* Task instructions
Among the entries below, find the line with "row ← perform (UpdateRow u);", then quote it and each following line up to and including the line with "revert m. induction", and nothing else.

* Data shown
§ §
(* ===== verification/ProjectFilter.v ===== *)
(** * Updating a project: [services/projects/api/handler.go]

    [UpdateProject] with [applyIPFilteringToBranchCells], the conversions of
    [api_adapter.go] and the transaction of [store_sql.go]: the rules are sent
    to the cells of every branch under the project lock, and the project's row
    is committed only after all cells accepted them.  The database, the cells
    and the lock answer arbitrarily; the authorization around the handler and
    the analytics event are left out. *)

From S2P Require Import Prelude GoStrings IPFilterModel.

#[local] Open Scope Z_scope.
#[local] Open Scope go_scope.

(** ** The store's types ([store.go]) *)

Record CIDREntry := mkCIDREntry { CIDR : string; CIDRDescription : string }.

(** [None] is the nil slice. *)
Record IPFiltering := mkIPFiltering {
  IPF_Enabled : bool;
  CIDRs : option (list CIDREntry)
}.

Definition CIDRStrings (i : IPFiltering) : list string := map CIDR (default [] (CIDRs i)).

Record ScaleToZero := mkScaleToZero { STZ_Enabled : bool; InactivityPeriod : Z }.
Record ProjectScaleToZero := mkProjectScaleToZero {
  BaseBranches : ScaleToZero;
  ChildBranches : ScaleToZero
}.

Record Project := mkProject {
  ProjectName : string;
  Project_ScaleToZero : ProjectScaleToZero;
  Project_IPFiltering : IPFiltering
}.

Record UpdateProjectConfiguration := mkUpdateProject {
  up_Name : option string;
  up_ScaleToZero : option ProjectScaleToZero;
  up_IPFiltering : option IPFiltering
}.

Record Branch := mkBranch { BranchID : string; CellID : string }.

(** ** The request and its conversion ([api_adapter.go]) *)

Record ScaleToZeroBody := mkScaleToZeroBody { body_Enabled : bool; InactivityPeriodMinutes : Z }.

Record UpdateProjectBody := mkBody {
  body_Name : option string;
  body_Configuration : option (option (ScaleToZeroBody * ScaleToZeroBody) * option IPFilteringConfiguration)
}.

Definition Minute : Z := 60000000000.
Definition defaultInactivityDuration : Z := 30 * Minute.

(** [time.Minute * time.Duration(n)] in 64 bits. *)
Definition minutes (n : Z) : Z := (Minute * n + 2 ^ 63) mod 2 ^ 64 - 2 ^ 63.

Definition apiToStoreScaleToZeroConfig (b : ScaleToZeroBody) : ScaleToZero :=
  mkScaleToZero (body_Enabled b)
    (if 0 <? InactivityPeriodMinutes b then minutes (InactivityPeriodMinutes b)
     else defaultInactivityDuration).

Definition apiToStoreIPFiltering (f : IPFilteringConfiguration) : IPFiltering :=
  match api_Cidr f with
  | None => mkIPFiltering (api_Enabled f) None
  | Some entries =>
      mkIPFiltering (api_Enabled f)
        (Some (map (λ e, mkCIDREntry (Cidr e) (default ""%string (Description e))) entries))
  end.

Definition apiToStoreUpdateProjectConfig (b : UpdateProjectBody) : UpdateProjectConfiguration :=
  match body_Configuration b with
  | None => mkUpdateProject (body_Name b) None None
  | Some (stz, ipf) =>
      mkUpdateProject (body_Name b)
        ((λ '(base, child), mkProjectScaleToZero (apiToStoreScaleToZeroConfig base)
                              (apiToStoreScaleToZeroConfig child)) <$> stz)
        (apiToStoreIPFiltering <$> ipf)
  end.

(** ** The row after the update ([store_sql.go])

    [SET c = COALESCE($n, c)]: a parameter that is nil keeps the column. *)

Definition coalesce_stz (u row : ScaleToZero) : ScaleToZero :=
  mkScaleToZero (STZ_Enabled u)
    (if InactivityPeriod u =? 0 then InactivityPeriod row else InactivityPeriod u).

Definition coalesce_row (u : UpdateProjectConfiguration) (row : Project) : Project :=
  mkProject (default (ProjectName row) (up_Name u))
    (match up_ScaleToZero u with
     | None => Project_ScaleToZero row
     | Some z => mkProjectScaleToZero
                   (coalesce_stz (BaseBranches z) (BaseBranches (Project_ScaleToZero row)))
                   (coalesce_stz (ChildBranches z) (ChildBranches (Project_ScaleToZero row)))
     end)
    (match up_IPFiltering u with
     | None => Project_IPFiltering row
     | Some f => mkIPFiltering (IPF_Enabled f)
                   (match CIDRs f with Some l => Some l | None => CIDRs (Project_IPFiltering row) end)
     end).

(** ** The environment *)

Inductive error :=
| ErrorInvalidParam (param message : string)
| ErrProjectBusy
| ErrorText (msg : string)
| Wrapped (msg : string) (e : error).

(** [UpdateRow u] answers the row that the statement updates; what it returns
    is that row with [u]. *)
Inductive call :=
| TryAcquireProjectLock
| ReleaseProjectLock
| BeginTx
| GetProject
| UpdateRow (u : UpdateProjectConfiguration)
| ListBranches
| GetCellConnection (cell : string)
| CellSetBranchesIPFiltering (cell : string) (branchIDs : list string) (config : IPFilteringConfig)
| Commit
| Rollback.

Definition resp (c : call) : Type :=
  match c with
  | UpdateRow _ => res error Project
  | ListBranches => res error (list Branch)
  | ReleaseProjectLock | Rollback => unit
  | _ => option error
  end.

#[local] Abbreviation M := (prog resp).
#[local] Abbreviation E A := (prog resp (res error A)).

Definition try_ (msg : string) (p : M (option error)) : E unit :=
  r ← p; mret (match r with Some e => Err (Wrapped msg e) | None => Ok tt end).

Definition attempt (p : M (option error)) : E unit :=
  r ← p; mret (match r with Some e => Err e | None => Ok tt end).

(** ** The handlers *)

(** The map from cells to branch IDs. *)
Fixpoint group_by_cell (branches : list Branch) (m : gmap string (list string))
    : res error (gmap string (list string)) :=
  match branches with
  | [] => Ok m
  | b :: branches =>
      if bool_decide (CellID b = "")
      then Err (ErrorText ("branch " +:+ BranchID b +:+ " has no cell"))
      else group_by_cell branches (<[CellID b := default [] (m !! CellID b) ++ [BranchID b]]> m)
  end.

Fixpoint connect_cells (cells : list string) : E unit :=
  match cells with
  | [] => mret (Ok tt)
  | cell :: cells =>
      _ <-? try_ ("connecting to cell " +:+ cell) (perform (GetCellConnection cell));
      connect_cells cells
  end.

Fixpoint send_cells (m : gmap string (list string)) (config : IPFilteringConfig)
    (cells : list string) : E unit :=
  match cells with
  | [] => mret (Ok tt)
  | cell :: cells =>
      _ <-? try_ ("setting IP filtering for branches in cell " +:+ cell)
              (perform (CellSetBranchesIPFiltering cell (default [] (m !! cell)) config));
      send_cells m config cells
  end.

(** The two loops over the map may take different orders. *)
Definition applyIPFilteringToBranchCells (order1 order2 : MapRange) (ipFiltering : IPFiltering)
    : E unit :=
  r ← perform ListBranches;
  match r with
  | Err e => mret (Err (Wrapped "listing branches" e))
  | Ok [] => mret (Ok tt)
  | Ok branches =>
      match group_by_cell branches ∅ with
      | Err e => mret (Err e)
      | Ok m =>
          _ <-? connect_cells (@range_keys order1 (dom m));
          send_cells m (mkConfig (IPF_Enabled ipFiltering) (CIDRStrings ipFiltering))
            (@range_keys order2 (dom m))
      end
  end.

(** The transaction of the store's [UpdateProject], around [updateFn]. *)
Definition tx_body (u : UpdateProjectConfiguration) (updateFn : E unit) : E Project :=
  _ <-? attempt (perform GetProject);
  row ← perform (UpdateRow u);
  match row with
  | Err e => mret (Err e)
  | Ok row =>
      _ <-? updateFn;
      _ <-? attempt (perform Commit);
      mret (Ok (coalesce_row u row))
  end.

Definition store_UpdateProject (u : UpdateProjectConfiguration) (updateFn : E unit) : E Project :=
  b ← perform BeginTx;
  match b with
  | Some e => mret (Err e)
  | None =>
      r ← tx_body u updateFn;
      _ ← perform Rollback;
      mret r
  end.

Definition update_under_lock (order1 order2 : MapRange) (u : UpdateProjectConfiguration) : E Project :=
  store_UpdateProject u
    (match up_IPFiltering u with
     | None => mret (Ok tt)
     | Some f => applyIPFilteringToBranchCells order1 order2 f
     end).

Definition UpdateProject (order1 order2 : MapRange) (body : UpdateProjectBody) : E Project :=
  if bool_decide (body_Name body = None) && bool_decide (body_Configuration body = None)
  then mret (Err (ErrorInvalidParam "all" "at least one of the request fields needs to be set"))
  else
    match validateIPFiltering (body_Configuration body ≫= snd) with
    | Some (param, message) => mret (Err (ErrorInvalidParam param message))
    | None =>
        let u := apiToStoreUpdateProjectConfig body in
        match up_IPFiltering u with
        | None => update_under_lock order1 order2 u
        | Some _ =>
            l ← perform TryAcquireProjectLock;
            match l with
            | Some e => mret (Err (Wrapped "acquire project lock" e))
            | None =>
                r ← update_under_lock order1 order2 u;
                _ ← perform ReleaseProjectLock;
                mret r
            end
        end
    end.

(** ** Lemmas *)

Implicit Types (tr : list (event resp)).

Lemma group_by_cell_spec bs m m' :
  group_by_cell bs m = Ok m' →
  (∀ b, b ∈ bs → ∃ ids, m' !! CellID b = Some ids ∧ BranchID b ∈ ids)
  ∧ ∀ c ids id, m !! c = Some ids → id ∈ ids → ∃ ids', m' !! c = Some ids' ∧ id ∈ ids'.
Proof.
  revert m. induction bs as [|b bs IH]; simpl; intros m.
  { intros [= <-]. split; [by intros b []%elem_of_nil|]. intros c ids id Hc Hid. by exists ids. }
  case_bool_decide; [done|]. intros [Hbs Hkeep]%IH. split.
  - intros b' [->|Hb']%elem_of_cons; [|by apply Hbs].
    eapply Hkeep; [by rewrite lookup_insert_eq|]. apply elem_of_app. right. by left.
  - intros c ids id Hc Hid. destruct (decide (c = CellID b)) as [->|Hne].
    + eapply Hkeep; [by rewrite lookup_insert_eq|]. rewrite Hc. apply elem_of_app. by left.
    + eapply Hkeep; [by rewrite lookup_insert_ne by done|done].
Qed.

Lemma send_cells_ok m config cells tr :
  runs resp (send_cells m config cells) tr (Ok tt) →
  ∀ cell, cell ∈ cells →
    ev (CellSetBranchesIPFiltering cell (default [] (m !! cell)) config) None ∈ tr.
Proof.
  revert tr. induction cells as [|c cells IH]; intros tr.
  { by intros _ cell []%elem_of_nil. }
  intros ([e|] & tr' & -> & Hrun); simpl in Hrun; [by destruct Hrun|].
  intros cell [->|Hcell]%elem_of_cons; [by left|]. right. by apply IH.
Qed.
§ §
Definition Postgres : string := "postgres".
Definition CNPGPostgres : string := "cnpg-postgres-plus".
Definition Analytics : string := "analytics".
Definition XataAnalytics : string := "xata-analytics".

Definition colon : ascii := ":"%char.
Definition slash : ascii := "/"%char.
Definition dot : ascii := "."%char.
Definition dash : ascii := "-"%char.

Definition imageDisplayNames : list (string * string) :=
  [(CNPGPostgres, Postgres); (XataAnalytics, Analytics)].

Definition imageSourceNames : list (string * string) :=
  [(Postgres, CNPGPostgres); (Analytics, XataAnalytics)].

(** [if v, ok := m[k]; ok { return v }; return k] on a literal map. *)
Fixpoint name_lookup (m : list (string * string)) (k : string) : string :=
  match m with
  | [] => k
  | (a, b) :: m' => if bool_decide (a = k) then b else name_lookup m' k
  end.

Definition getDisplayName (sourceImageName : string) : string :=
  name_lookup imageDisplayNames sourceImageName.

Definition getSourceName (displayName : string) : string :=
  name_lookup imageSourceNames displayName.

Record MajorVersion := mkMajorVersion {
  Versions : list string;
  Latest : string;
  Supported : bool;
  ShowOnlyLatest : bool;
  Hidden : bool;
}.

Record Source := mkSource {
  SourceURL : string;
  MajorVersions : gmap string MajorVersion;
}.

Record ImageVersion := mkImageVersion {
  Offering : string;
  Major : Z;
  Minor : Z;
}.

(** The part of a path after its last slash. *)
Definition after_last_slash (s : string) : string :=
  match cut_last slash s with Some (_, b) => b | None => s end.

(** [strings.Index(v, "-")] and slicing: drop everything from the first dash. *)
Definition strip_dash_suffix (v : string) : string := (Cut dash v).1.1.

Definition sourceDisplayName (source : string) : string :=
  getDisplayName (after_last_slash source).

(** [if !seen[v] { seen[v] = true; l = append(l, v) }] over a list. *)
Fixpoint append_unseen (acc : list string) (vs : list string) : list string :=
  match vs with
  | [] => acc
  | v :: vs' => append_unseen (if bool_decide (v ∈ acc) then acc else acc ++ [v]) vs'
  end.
§ §
* Exercise result
  row ← perform (UpdateRow u);
  match row with
  | Err e => mret (Err e)
  | Ok row =>
      _ <-? updateFn;
      _ <-? attempt (perform Commit);
      mret (Ok (coalesce_row u row))
  end.

Definition store_UpdateProject (u : UpdateProjectConfiguration) (updateFn : E unit) : E Project :=
  b ← perform BeginTx;
  match b with
  | Some e => mret (Err e)
  | None =>
      r ← tx_body u updateFn;
      _ ← perform Rollback;
      mret r
  end.

Definition update_under_lock (order1 order2 : MapRange) (u : UpdateProjectConfiguration) : E Project :=
  store_UpdateProject u
    (match up_IPFiltering u with
     | None => mret (Ok tt)
     | Some f => applyIPFilteringToBranchCells order1 order2 f
     end).

Definition UpdateProject (order1 order2 : MapRange) (body : UpdateProjectBody) : E Project :=
  if bool_decide (body_Name body = None) && bool_decide (body_Configuration body = None)
  then mret (Err (ErrorInvalidParam "all" "at least one of the request fields needs to be set"))
  else
    match validateIPFiltering (body_Configuration body ≫= snd) with
    | Some (param, message) => mret (Err (ErrorInvalidParam param message))
    | None =>
        let u := apiToStoreUpdateProjectConfig body in
        match up_IPFiltering u with
        | None => update_under_lock order1 order2 u
        | Some _ =>
            l ← perform TryAcquireProjectLock;
            match l with
            | Some e => mret (Err (Wrapped "acquire project lock" e))
            | None =>
                r ← update_under_lock order1 order2 u;
                _ ← perform ReleaseProjectLock;
                mret r
            end
        end
    end.

(** ** Lemmas *)

Implicit Types (tr : list (event resp)).

Lemma group_by_cell_spec bs m m' :
  group_by_cell bs m = Ok m' →
  (∀ b, b ∈ bs → ∃ ids, m' !! CellID b = Some ids ∧ BranchID b ∈ ids)
  ∧ ∀ c ids id, m !! c = Some ids → id ∈ ids → ∃ ids', m' !! c = Some ids' ∧ id ∈ ids'.
Proof.
  revert m. induction bs as [|b bs IH]; simpl; intros m.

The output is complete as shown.